[DIRECTIONS FOR THIS TASK]: Working from the records below, repeat exactly the lines starting at the line that contains "Lemma load_loop_escapes rt" and ending at the line that contains "exists e, w.", inclusive.

[EXERCISE INPUTS]:
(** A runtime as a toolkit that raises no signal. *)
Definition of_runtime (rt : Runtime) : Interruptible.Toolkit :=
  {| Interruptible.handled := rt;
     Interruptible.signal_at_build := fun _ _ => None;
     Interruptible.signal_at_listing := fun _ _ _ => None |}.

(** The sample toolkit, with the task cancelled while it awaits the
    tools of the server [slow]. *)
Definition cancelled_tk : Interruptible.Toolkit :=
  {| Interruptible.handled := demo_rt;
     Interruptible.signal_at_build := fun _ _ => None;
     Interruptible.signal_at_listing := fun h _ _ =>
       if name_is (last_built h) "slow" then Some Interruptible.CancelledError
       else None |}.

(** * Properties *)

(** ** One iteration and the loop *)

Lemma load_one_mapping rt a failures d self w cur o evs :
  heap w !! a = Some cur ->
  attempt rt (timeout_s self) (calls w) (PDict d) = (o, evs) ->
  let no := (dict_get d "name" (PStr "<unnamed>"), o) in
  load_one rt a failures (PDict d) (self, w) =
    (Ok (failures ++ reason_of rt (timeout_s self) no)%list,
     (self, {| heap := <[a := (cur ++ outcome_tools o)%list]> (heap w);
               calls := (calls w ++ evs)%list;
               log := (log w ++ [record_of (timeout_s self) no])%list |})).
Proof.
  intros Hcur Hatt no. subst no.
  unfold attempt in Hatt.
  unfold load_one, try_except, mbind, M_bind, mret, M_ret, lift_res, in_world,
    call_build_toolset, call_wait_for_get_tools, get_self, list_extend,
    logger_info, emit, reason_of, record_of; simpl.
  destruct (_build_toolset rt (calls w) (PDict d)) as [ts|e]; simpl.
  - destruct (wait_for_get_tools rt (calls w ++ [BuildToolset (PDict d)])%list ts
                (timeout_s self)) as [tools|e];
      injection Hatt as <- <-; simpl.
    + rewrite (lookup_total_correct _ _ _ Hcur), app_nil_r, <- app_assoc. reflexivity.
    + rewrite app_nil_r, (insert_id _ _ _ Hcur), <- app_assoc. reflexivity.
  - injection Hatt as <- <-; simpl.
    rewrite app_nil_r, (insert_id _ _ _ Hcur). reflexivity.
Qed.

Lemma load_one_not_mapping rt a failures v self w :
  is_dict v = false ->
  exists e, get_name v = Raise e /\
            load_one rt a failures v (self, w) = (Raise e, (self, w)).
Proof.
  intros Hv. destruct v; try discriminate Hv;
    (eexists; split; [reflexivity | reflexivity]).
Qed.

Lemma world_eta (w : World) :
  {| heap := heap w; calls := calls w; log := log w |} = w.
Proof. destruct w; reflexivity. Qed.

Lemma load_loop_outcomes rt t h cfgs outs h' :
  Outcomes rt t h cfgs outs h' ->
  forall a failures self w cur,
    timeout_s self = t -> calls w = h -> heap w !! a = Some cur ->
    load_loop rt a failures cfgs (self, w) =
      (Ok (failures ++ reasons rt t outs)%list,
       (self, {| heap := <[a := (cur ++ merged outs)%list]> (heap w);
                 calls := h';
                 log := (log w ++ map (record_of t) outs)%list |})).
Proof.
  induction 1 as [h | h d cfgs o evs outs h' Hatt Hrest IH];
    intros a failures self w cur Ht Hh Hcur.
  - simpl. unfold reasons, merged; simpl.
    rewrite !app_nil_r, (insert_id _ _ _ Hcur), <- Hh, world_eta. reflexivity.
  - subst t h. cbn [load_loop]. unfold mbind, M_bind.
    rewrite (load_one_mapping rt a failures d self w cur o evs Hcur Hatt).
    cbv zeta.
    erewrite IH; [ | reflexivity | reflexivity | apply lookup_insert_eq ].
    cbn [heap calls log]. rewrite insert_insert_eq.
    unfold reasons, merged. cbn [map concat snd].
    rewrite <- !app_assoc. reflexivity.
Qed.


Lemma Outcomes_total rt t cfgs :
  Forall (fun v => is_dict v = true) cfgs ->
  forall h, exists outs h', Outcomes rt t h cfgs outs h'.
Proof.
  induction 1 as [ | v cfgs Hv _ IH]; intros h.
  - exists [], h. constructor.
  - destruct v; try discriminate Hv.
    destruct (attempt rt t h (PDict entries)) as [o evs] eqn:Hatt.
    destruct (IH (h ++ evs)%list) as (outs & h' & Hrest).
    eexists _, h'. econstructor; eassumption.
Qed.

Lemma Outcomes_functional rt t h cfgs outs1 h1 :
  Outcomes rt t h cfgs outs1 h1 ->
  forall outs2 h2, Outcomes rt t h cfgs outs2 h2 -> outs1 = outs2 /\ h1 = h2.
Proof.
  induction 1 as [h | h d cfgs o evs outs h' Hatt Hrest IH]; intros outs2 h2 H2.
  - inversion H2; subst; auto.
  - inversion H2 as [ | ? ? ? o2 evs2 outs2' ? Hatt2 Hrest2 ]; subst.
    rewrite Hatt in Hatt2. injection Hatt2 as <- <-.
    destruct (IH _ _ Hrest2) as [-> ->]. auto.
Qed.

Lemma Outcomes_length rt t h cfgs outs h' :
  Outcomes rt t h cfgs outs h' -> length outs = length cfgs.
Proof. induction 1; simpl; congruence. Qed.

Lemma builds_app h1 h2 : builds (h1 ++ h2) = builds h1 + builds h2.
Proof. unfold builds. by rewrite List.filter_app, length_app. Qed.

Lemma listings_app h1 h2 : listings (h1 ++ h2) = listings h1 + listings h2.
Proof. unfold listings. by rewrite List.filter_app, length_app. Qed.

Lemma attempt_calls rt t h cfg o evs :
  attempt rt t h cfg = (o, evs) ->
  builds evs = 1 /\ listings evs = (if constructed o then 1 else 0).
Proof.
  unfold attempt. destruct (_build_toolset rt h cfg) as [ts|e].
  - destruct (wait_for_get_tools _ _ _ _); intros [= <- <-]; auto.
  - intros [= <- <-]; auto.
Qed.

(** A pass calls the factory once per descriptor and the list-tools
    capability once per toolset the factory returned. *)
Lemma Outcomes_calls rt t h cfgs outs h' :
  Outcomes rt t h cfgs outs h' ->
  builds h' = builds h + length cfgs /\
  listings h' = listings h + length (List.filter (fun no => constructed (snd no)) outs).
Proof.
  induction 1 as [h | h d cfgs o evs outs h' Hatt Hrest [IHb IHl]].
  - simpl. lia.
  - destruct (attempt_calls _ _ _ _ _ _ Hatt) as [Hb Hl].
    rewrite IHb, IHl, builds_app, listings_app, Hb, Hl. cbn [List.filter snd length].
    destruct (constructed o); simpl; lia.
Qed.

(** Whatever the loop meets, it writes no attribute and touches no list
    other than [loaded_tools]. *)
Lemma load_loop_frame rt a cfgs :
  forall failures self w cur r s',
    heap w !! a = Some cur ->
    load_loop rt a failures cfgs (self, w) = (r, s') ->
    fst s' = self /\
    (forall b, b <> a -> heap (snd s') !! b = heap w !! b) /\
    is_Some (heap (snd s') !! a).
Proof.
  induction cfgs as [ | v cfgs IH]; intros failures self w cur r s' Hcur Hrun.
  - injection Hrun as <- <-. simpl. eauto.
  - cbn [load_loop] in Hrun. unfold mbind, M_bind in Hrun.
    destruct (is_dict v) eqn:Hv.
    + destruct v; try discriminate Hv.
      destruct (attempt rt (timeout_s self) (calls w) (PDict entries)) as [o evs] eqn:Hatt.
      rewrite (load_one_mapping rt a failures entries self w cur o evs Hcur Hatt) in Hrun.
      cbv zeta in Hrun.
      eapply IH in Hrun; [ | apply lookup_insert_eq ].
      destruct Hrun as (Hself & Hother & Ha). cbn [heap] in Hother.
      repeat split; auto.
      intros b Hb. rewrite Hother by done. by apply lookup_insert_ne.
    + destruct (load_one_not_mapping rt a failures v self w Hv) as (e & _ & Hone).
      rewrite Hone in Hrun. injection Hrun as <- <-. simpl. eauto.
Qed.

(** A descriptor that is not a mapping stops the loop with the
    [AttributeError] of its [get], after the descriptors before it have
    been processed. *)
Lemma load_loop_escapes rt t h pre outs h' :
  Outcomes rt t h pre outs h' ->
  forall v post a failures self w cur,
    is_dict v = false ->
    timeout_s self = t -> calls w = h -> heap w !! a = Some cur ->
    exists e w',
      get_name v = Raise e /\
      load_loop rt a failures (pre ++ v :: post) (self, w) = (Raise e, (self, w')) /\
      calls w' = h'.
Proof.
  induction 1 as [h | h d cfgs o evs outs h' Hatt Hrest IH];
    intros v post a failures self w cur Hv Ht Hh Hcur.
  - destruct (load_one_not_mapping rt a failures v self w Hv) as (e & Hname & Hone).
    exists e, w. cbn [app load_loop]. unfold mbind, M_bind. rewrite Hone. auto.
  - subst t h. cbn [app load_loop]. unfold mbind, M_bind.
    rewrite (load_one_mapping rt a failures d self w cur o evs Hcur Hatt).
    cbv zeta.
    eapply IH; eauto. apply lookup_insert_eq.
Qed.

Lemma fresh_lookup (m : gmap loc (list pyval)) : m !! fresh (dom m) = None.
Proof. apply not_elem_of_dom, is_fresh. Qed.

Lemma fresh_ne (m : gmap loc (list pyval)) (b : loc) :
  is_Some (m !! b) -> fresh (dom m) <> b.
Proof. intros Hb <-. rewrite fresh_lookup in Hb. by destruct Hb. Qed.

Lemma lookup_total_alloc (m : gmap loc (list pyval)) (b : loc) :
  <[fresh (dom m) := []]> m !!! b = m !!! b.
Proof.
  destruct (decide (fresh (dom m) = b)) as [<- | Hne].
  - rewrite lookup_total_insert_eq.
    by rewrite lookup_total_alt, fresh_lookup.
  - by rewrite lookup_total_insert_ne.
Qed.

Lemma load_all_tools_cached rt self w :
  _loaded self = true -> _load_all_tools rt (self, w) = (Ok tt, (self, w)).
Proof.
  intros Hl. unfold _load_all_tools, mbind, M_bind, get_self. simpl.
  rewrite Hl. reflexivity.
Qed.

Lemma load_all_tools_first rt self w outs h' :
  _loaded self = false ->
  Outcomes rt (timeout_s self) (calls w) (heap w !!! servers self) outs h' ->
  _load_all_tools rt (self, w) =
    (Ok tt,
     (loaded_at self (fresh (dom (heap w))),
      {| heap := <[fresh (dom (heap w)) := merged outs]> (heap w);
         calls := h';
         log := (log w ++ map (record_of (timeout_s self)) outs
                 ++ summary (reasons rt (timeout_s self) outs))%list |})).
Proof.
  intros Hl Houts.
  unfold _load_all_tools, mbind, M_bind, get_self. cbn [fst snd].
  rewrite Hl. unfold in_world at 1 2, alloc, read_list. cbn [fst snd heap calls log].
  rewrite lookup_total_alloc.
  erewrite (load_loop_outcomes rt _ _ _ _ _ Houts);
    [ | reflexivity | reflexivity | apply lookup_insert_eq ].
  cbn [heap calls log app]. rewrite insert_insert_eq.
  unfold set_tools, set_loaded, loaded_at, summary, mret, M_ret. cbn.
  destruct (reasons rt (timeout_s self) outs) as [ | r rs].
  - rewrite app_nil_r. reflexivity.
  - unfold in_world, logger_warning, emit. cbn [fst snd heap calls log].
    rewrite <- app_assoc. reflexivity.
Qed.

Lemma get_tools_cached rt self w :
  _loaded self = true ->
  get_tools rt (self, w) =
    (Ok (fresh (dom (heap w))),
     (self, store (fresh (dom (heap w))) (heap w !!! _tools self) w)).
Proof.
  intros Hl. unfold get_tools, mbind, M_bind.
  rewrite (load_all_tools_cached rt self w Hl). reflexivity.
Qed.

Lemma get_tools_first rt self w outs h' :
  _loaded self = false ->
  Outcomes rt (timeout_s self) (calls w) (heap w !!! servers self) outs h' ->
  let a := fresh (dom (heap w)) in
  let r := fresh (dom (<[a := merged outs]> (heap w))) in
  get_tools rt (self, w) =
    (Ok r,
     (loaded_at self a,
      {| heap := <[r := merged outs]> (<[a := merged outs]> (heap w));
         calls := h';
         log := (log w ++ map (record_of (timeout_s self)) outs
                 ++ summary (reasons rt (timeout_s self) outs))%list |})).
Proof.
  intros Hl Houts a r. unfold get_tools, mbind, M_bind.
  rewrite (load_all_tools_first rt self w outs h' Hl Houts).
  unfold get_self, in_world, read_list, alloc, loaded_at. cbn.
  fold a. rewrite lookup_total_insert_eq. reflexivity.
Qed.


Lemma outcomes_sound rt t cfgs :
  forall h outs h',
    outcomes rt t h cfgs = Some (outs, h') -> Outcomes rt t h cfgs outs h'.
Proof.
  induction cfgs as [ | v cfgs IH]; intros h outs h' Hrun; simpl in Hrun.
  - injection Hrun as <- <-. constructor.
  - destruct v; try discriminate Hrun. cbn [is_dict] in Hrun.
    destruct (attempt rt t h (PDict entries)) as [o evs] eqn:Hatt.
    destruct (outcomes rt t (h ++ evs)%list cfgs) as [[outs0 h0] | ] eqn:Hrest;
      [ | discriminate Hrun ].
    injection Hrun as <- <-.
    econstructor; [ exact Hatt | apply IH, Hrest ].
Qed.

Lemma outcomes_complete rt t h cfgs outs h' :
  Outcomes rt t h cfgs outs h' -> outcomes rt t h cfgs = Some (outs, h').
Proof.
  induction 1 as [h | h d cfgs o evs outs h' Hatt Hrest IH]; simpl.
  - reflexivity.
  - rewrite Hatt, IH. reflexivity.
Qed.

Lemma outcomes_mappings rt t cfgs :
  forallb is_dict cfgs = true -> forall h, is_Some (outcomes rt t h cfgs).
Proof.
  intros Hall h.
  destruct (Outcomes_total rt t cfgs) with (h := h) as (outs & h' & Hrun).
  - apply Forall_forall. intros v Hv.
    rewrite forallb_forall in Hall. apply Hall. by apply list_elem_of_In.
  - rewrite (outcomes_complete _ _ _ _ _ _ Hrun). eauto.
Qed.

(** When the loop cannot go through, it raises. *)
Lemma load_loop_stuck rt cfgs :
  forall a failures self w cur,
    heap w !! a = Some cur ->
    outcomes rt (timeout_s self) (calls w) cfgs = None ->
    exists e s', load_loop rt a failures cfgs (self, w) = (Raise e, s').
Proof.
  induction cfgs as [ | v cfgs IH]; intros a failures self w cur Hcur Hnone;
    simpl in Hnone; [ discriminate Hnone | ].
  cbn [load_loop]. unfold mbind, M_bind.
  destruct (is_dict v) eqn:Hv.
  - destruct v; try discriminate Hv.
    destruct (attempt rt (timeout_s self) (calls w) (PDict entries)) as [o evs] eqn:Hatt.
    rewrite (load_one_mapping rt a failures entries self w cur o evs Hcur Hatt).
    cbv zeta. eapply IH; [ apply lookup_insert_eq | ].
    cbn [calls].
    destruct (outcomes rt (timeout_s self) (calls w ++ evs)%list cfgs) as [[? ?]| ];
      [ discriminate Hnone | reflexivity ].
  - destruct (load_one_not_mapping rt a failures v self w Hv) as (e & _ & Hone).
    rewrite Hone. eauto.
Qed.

[RESULT FOR THIS EXERCISE]:
Lemma load_loop_escapes rt t h pre outs h' :
  Outcomes rt t h pre outs h' ->
  forall v post a failures self w cur,
    is_dict v = false ->
    timeout_s self = t -> calls w = h -> heap w !! a = Some cur ->
    exists e w',
      get_name v = Raise e /\
      load_loop rt a failures (pre ++ v :: post) (self, w) = (Raise e, (self, w')) /\
      calls w' = h'.
Proof.
  induction 1 as [h | h d cfgs o evs outs h' Hatt Hrest IH];
    intros v post a failures self w cur Hv Ht Hh Hcur.
  - destruct (load_one_not_mapping rt a failures v self w Hv) as (e & Hname & Hone).
    exists e, w. cbn [app load_loop]. unfold mbind, M_bind. rewrite Hone. auto.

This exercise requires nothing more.